======== Exercise material ========
(* ===== verification/WalFrame.v ===== *)
(** * WalFrame: the frame format of src/src/wal.cc

    A frame is [u32 body_len | u32 crc32c(body) | body].  [frame] is what
    [write_frame] and [append] put on disk, [scan_frames] is the loop that replay
    runs over a segment.  [taut::crc32c] is library code: it is a parameter, of
    which only the width of its result is used. *)

From Stdlib Require Import ZArith Lia.
From stdpp Require Import base tactics list numbers.
From S2P Require Import Prelude Bytes.

Definition kFrameHeader : nat := 8.
Definition kMaxBody : Z := 65536.

(** What a log record body must satisfy to be appended. *)
Definition body_ok (b : bytes) : Prop := 0 < Z.of_nat (length b) <= kMaxBody.

#[global] Instance body_ok_dec b : Decision (body_ok b).
Proof. unfold body_ok. apply _. Defined.

Section frames.
Context (crc32c : bytes -> Z).

Definition frame (body : bytes) : bytes :=
  let f := put_u32 [] (u32 (Z.of_nat (length body))) in
  let f := put_u32 f (crc32c body) in
  put_bytes f body.

(** The loop of [scan_frames].  It returns the offset of the first invalid or
    incomplete frame and the bodies handed to the replay function, in order (the
    caller's count grows by their number).  [fuel] bounds the iterations; each one
    advances by at least nine bytes. *)
Fixpoint scan_loop (fuel : nat) (data : bytes) (off : nat) (acc : list bytes)
  : res (nat * list bytes) :=
  match fuel with
  | O => Val (off, acc)
  | S fuel' =>
      if negb (off + kFrameHeader <=? length data)%nat then Val (off, acc) else
      let! len := get_u32 data off in
      let! crc := get_u32 data (off + 4) in
      if (len =? 0) || (kMaxBody <? len) ||
         (Z.of_nat (length data) <? Z.of_nat off + Z.of_nat kFrameHeader + len)
      then Val (off, acc) else
      let! body := slice data (off + kFrameHeader) (Z.to_nat len) in
      if negb (crc32c body =? crc) then Val (off, acc) else
      scan_loop fuel' data (off + kFrameHeader + Z.to_nat len) (acc ++ [body])
  end.

Definition scan_frames (data : bytes) : res (nat * list bytes) :=
  scan_loop (S (length data)) data 0 [].

(** The concatenation of the frames of some bodies. *)
Definition frames (bs : list bytes) : bytes := concat (frame <$> bs).

Context (crc_fits : forall b, fits 32 (crc32c b)).

Lemma frame_app body :
  frame body = le_bytes 4 (u32 (Z.of_nat (length body))) ++ le_bytes 4 (crc32c body) ++ body.
Proof. unfold frame, put_bytes. autorewrite with tautq_put. by rewrite <- app_assoc. Qed.

Lemma length_frame body : length (frame body) = (8 + length body)%nat.
Proof. rewrite frame_app, !length_app, !length_le_bytes. lia. Qed.

Lemma frames_cons b bs : frames (b :: bs) = frame b ++ frames bs.
Proof. done. Qed.

Lemma frames_app bs cs : frames (bs ++ cs) = frames bs ++ frames cs.
Proof. unfold frames. by rewrite fmap_app, concat_app. Qed.

Lemma body_ok_fits b : body_ok b -> fits 32 (Z.of_nat (length b)).
Proof. unfold body_ok, fits, kMaxBody. lia. Qed.

(** One successful iteration. *)
Lemma scan_step fuel data off body s acc :
  body_ok body -> holds_at data off (frame body) s ->
  scan_loop (S fuel) data off acc =
  scan_loop fuel data (off + length (frame body)) (acc ++ [body]).
Proof.
  intros Hb H. pose proof (body_ok_fits _ Hb) as Hf.
  pose proof (holds_at_length _ _ _ _ H ltac:(rewrite length_frame; lia)) as Hl.
  rewrite length_frame in *. unfold holds_at in H. rewrite frame_app, <- !app_assoc in H.
  rewrite wrap_id in H by done.
  destruct (get_u32_step _ _ _ _ H Hf) as [E1 H1].
  destruct (get_u32_step _ _ _ _ H1 (crc_fits body)) as [E2 H2].
  replace (off + 4 + 4)%nat with (off + 8)%nat in H2 by lia.
  destruct (slice_step _ _ _ _ H2) as [E3 _]; [lia|].
  cbn [scan_loop]. unfold kFrameHeader, body_ok, kMaxBody in *.
  rewrite (proj2 (Nat.leb_le _ _)) by lia. cbn [negb]. rewrite E1. cbn [res_bind].
  rewrite E2. cbn [res_bind].
  rewrite (proj2 (Z.eqb_neq _ _)), !(proj2 (Z.ltb_ge _ _)) by lia. cbn [orb].
  rewrite Nat2Z.id, E3. cbn [res_bind]. rewrite Z.eqb_refl. cbn [negb].
  f_equal. lia.
Qed.

(** A strict prefix of a frame at the end of the data stops the scan, by its
    length alone. *)
Lemma scan_torn fuel data off body torn acc :
  body_ok body -> torn `prefix_of` frame body -> length torn <> length (frame body) ->
  drop off data = torn -> (off <= length data)%nat ->
  scan_loop fuel data off acc = Val (off, acc).
Proof.
  intros Hb [rest Hp] Hne Hd Ho. destruct fuel as [|fuel]; [done|]. cbn [scan_loop].
  pose proof (body_ok_fits _ Hb) as Hf.
  assert (Hl : length torn = (length data - off)%nat) by (rewrite <- Hd; apply length_drop).
  assert (Hlt : (length torn < 8 + length body)%nat)
    by (apply (f_equal length) in Hp; rewrite length_app, length_frame in *; lia).
  unfold kFrameHeader.
  destruct (Nat.leb_spec (off + 8) (length data)) as [H8|]; [|done]. cbn [negb].
  assert (H4 : holds_at data off (le_bytes 4 (Z.of_nat (length body))) (drop (off + 4) data)).
  { pose proof (holds_at_slice data off 4 ltac:(lia)) as H4.
    assert (E : take 4 (drop off data) = le_bytes 4 (Z.of_nat (length body))); [|by rewrite E in H4].
    rewrite Hd. rewrite frame_app, wrap_id in Hp by done.
    apply (f_equal (take 4)) in Hp. rewrite take_app_le in Hp by (rewrite length_le_bytes; lia).
    rewrite take_ge in Hp by (rewrite length_le_bytes; lia).
    rewrite take_app_le in Hp by lia. done. }
  destruct (get_u32_step _ _ _ _ H4 Hf) as [-> _]. cbn [res_bind].
  rewrite get_u32_spec, decide_True by lia. cbn [res_bind].
  unfold body_ok, kMaxBody in *.
  match goal with |- context [Z.of_nat (length data) <? ?x] =>
    destruct (Z.ltb_spec (Z.of_nat (length data)) x); [|lia] end.
  by rewrite orb_true_r.
Qed.

(** Scanning complete frames followed by a torn one yields exactly the complete
    ones. *)
Lemma scan_frames_torn_at fuel p bs torn body acc :
  Forall body_ok bs -> body_ok body ->
  torn `prefix_of` frame body -> length torn <> length (frame body) ->
  (length bs < fuel)%nat ->
  scan_loop fuel (p ++ frames bs ++ torn) (length p) acc =
  Val (length (p ++ frames bs), acc ++ bs).
Proof.
  intros Hbs Hb Hp Hne. revert fuel p acc.
  induction Hbs as [|b bs Hbok _ IH]; intros fuel p acc Hfuel.
  - rewrite app_nil_r. change (frames []) with (@nil byte). rewrite app_nil_l, app_nil_r.
    apply (scan_torn _ _ _ body torn); auto.
    + by rewrite drop_app_length.
    + rewrite length_app. lia.
  - destruct fuel as [|fuel]; [simpl in Hfuel; lia|].
    rewrite (scan_step fuel _ _ b (frames bs ++ torn)); [|done|].
    + rewrite frames_cons. replace (p ++ (frame b ++ frames bs) ++ torn)
        with ((p ++ frame b) ++ frames bs ++ torn) by (by rewrite <- !app_assoc).
      rewrite <- length_app, IH by (simpl in Hfuel; lia).
      by rewrite <- !app_assoc.
    + unfold holds_at. rewrite drop_app_length, frames_cons. by rewrite <- app_assoc.
Qed.

Lemma length_frames_ge bs : Forall body_ok bs -> (length bs <= length (frames bs))%nat.
Proof.
  induction 1 as [|b bs Hb _ IH]; [done|].
  rewrite frames_cons, length_app, length_frame. simpl. lia.
Qed.

Lemma scan_frames_torn bs torn body :
  Forall body_ok bs -> body_ok body ->
  torn `prefix_of` frame body -> length torn <> length (frame body) ->
  scan_frames (frames bs ++ torn) = Val (length (frames bs), bs).
Proof.
  intros Hbs Hb Hp Hne. unfold scan_frames.
  apply (scan_frames_torn_at _ [] bs torn body []); auto.
  rewrite length_app. pose proof (length_frames_ge bs Hbs). lia.
Qed.

Lemma scan_frames_clean bs :
  Forall body_ok bs -> scan_frames (frames bs) = Val (length (frames bs), bs).
Proof.
  intros Hbs. rewrite <- (app_nil_r (frames bs)) at 1.
  apply (scan_frames_torn bs [] [Byte.x00]); [done|by vm_compute|apply prefix_nil|].
  rewrite length_frame. simpl. lia.
Qed.

(** ** Any data: the scan is safe, and what it accepts is a sequence of frames *)

Lemma scan_loop_sound fuel data off acc :
  (off <= length data)%nat ->
  exists bs off', scan_loop fuel data off acc = Val (off', acc ++ bs) /\
    (off' <= length data)%nat /\ Forall body_ok bs /\
    take off' data = take off data ++ frames bs.
Proof.
  revert off acc. induction fuel as [|fuel IH]; intros off acc Ho; cbn [scan_loop].
  { exists [], off. by rewrite !app_nil_r. }
  assert (Hstop : exists bs off', Val (off, acc) = Val (off', acc ++ bs) /\
    (off' <= length data)%nat /\ Forall body_ok bs /\
    take off' data = take off data ++ frames bs)
    by (exists [], off; by rewrite !app_nil_r).
  unfold kFrameHeader in *.
  destruct (Nat.leb_spec (off + 8) (length data)) as [H8|]; cbn [negb]; [|done].
  rewrite !get_u32_spec, !decide_True by lia. cbn [res_bind].
  set (len := le_val (take 4 (drop off data))).
  set (crc := le_val (take 4 (drop (off + 4) data))).
  destruct ((len =? 0) || (kMaxBody <? len) || _) eqn:G; [done|].
  rewrite !orb_false_iff, Z.eqb_neq, !Z.ltb_ge in G. destruct G as [[G1 G2] G3].
  assert (H1 : holds_at data off (le_bytes 4 len) (drop (off + 4) data) /\ fits 32 len).
  { pose proof (get_u32_inv data off len) as H1. rewrite get_u32_spec, decide_True in H1 by lia.
    by destruct (H1 eq_refl) as (? & ? & _). }
  assert (H2 : holds_at data (off + 4) (le_bytes 4 crc) (drop (off + 4 + 4) data)).
  { pose proof (get_u32_inv data (off + 4) crc) as H2.
    rewrite get_u32_spec, decide_True in H2 by lia. by destruct (H2 eq_refl) as (? & ? & _). }
  destruct H1 as [H1 Hlen]. unfold fits in Hlen.
  destruct (slice data (off + 8) (Z.to_nat len)) as [body| |] eqn:Es;
    [|by unfold slice in Es; case_decide|by apply slice_safe in Es; [|lia]].
  cbn [res_bind]. apply slice_inv in Es as (H3 & Hbl & _).
  destruct (Z.eqb_spec (crc32c body) crc) as [Hcrc|]; cbn [negb]; [|done].
  assert (Hbok : body_ok body) by (unfold body_ok; lia).
  assert (Hdrop : drop off data = frame body ++ drop (off + 8 + Z.to_nat len) data).
  { unfold holds_at in *. rewrite frame_app, wrap_id by (by apply body_ok_fits).
    rewrite Hbl, Z2Nat.id, Hcrc, <- !app_assoc by lia. rewrite H1, H2.
    replace (off + 4 + 4)%nat with (off + 8)%nat by lia. by rewrite H3. }
  assert (Htake : take (off + 8 + Z.to_nat len) data = take off data ++ frame body).
  { replace (off + 8 + Z.to_nat len)%nat with (off + length (frame body))%nat
      by (rewrite length_frame; lia).
    by rewrite <- take_take_drop, Hdrop, take_app_length. }
  destruct (IH (off + 8 + Z.to_nat len)%nat (acc ++ [body])) as (bs & off' & Hs & Ho' & Hbs & Ht);
    [lia|].
  exists (body :: bs), off'. split; [by rewrite Hs, <- app_assoc|].
  split; [done|]. split; [by constructor|].
  by rewrite Ht, Htake, <- app_assoc.
Qed.

(** The fuel of [scan_frames] never runs out: any two amounts above the bytes left
    give the same result, so the loop ends by one of its own exits. *)
Lemma scan_loop_fuel f1 f2 data off acc :
  (length data - off < f1)%nat -> (length data - off < f2)%nat ->
  scan_loop f1 data off acc = scan_loop f2 data off acc.
Proof.
  revert f2 off acc. induction f1 as [|f1 IH]; intros f2 off acc H1 H2; [lia|].
  destruct f2 as [|f2]; [lia|]. cbn [scan_loop]. unfold kFrameHeader.
  destruct (Nat.leb_spec (off + 8) (length data)); cbn [negb]; [|done].
  destruct (get_u32 data off) as [len| |]; cbn [res_bind]; try done.
  destruct (get_u32 data (off + 4)) as [crc| |]; cbn [res_bind]; try done.
  destruct (_ || _); [done|].
  destruct (slice _ _ _) as [body| |]; cbn [res_bind]; try done.
  destruct (negb _); [done|]. apply IH; lia.
Qed.

Lemma scan_frames_sound data :
  exists bs off, scan_frames data = Val (off, bs) /\ (off <= length data)%nat /\
    Forall body_ok bs /\ take off data = frames bs.
Proof.
  destruct (scan_loop_sound (S (length data)) data 0 []) as (bs & off & H & Ho & Hb & Ht); [lia|].
  exists bs, off. by rewrite take_0 in Ht.
Qed.
End frames.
========
▸ **Your task**:
I'd like the lines above from the one with "destruct (slice data" up to and including the one with "by rewrite <- take_take_drop, Hdrop, take_app_length." copied exactly, with no other lines.

▸ **Task solution**:
  destruct (slice data (off + 8) (Z.to_nat len)) as [body| |] eqn:Es;
    [|by unfold slice in Es; case_decide|by apply slice_safe in Es; [|lia]].
  cbn [res_bind]. apply slice_inv in Es as (H3 & Hbl & _).
  destruct (Z.eqb_spec (crc32c body) crc) as [Hcrc|]; cbn [negb]; [|done].
  assert (Hbok : body_ok body) by (unfold body_ok; lia).
  assert (Hdrop : drop off data = frame body ++ drop (off + 8 + Z.to_nat len) data).
  { unfold holds_at in *. rewrite frame_app, wrap_id by (by apply body_ok_fits).
    rewrite Hbl, Z2Nat.id, Hcrc, <- !app_assoc by lia. rewrite H1, H2.
    replace (off + 4 + 4)%nat with (off + 8)%nat by lia. by rewrite H3. }
  assert (Htake : take (off + 8 + Z.to_nat len) data = take off data ++ frame body).
  { replace (off + 8 + Z.to_nat len)%nat with (off + length (frame body))%nat
      by (rewrite length_frame; lia).
    by rewrite <- take_take_drop, Hdrop, take_app_length. }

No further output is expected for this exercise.